Basically, the economy also has remained resource-based despite the well-intended intentions and efforts of the Government to industrialise the State. 

The poor management of resources has resulted in the plunder of the State’s assets by the corrupt politicians and civil servants. 

For example, timber thieves have devastated the forests with impunity and without fear of prosecution with the protection they get from those in power. Efforts by the authorities are afoot to salvage what has been left over. Nevertheless, it would take years to reforest and restore the repeatedly logged over forest areas. 

The land management has also been extremely poor causing serious losses to this valuable State asset. 

Large plantations have gobbled up thousands of hectares of land but the sector has not brought the economic advancement to local people. 

Undoubtedly, it has contributed a great deal to the national economic growth. However, even the jobs created by the plantation sector have been taken up mostly by legal and illegal foreign labour that number more than a million causing serious social and political problems.

In the urban centres, even the open spaces have been alienated to the politically connected for commercial development for profit thus depriving the people, especially the children, of recreational facilities.

Nor are there any public parks in Sabah towns where families could go in the evenings or during the weekends to recharge their family spirit. 

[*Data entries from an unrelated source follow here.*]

(* ===== verification/HelperUse.v ===== *)
(** * The helper calls of src/ebpf/src/service.c

    [connect4] prints trace lines with [bpf_printk].  This file follows them
    through the macros of bpf_helpers.h to calls of [bpf_trace_printk] and
    checks their formats against the conversion specifiers that the helper's
    comment in bpf_helper_defs.h lists. *)

From Stdlib Require Import ZArith Lia String Ascii.
From stdpp Require Import base list strings.
From S2P Require Import Prelude Layout BpfMap Helpers HelperDefs Connect4.
Import Layout BpfMap Helpers HelperDefs Connect4.

Local Open Scope Z_scope.

Module HelperUse.

(** The conversion specifiers of a format: a percent sign, any number of [l]s,
    one more character. *)
Fixpoint specifiers (pending : option string) (fmt : string) : list string :=
  match fmt with
  | EmptyString => match pending with Some p => [p] | None => [] end
  | String c rest =>
      match pending with
      | None =>
          if Ascii.eqb c "%" then specifiers (Some (String c EmptyString)) rest
          else specifiers None rest
      | Some p =>
          let p' := (p ++ String c EmptyString)%string in
          if Ascii.eqb c "l" then specifiers (Some p') rest else p' :: specifiers None rest
      end
  end.

(** Those [bpf_trace_printk] accepts. *)
Definition supported_specifiers : list string :=
  ["%d"; "%i"; "%u"; "%x"; "%ld"; "%li"; "%lu"; "%lx"; "%lld"; "%lli"; "%llu"; "%llx"; "%p";
   "%s"]%string.

Definition accepted_format (fmt : string) (nargs : nat) : bool :=
  let specs := specifiers None fmt in
  forallb (fun p => bool_decide (p ∈ supported_specifiers)) specs && (length specs =? nargs)%nat.

Definition accepted_line (junk : nat -> Z) (line : trace_line) : bool :=
  let '(Connect4.bpf_printk fmt args) := line in
  accepted_format fmt (length args) &&
  match Helpers.bpf_printk bpf_trace_printk bpf_trace_vprintk junk fmt args with
  | Some (h, ops) => (h_id h =? 6) && bool_decide (is_Some (compile_call h ops))
  | None => false
  end.

(** Whatever the maps, the random word and the context, every line [connect4]
    prints has only supported specifiers, one per argument, and compiles to a
    call of [bpf_trace_printk] that fits the registers. *)
Theorem connect4_traces_accepted {SM BM} `{!MapOps lb4_key lb4_service SM}
    `{!MapOps Z lb4_backend BM} (junk : nat -> Z) (s : SM) (b : BM) (r : Z) (ctx : bpf_sock_addr) :
  forallb (accepted_line junk) (connect4 s b r ctx).2 = true.
Proof.
  unfold connect4. repeat case_match; cbn [snd]; by vm_compute.
Qed.

End HelperUse.
(* ===== verification/Manager.v ===== *)
(** * The service manager: src/pkg/manager/service.go and manager.go

    The agent keeps a map from service keys to [*Service] and mirrors it in the
    two BPF maps.  The [*Service] pointers are shared (a pointer can be stored
    under two keys, and [AppendService] writes through it), so the objects live
    in a heap and the map holds locations.  The Kubernetes objects are plain
    data; what the client library computes from them ([IntOrString.IntValue],
    [Time.IsZero]) is a field.  Every loop over [svc.Ports] takes the order in
    which Go ranges over the set. *)

From Stdlib Require Import ZArith Lia String.
From stdpp Require Import base gmap list strings countable.
From S2P Require Import Prelude Endian GoNet Layout BpfMap Connect4 GoSet.
Import Endian GoNet Layout BpfMap Connect4 GoSet.

Local Open Scope Z_scope.
Local Open Scope go_scope.

Module Manager.

(** ** Data *)

Record Ports := mkPorts {
  Protocol : string;
  Port : Z;        (* uint16 *)
  TargetPort : Z   (* uint16 *)
}.

#[export] Instance Ports_eq_dec : EqDecision Ports.
Proof. solve_decision. Defined.
#[export] Instance Ports_countable : Countable Ports.
Proof.
  refine (inj_countable' (fun p => (Protocol p, Port p, TargetPort p))
    (fun '(a, b, c) => mkPorts a b c) _).
  by intros [].
Defined.

(** [IpAddress] is nil for an address [To4] refuses; [Ports] is a nil
    interface in a [Service] literal that does not set it. *)
Record Service := mkService {
  Name : string;
  Namespace : string;
  ServiceId : Z;  (* uint16 *)
  IpAddress : option (list Z);
  SvcPorts : option (Typed Ports);
  Endpoints : list Z  (* []uint32 *)
}.

Definition set_ServiceId (i : Z) (s : Service) : Service :=
  mkService (Name s) (Namespace s) i (IpAddress s) (SvcPorts s) (Endpoints s).
Definition set_Endpoints (eps : list Z) (s : Service) : Service :=
  mkService (Name s) (Namespace s) (ServiceId s) (IpAddress s) (SvcPorts s) eps.

(** *** The Kubernetes objects the manager reads *)

Record ServicePort := mkServicePort {
  sp_Protocol : string;
  sp_Port : Z;                 (* int32 *)
  sp_TargetPort_IntValue : Z   (* the int [TargetPort.IntValue()] returns *)
}.

Record K8sService := mkK8sService {
  ks_Name : string;
  ks_Namespace : string;
  ks_ClusterIP : string;
  ks_Ports : list ServicePort
}.

Record Endpoint := mkEndpoint {
  Addresses : list string;
  Conditions_Ready : option bool  (* *bool *)
}.

Record EndpointSlice := mkEndpointSlice {
  es_Name : string;
  es_Namespace : string;
  es_Labels : gmap string string;     (* a nil map reads like an empty one *)
  es_DeletionTimestamp_IsZero : bool;
  es_Endpoints : list Endpoint
}.

(** ** service.go *)

(** [binary.LittleEndian.Uint32(net.ParseIP(ip).To4())]. *)
Definition address_word (ip : string) : outcome Z := LittleEndian_Uint32 (To4 (ParseIP ip)).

Native peoples, particularly those living in the interior regions, have lost their lands which they held under the customary rights.

The present State Government has begun to issue community land titles for such land as a means to resolve the long standing explosive issue.

Among the chronic social issues that plague the State is the presence of thousands of illegal migrant workers, mostly from the Philippines and Indonesia. 

The people would have accepted these workers had they entered legally by the front door. The State needs them to toil in the agriculture and construction sectors. 

However, the people suspect that the ruling party is responsible for issuing some of them with fake citizenship papers to enable them to vote in the general elections.

Therefore, they strongly resist their presence. 

On the political front, Sabah has the unique distinction of having truly a multi-racial political party Berjaya that ruled the State for nine years.

Under the Berjaya State Government, no ethnic group was marginalised because all of them received fair and just treatment.

Its success drew favourable comments from the then Prime Minister Tun Mahathir Mohamad who wanted other BN component parties to study the Berjaya administration and adopt what was good for their own success. This was despite him heading a coalition of parties that championed the cause of their own single race. 

I believe that had PBS, also a Sabah based multiracial political party that overthrew Berjaya in 1985, continued with Berjaya’s style of a true multiracial Government by being fair to all ethnic groups, it would not have faced problems with Umno-led Federal Government. 

With Berjaya’s defeat and eventual dissolution, Sabah’s love affair with the multiracial political experiment ended. 

The success of Pakatan Rakyat in the last general elections has shown some signs that people are ready to discard race-based politics. One sincerely hopes that multiracial politics will take root in Malaysia. 

Undoubtedly, the State and the nation have been facing many complex problems, However, since the problems are man-made they could be solved.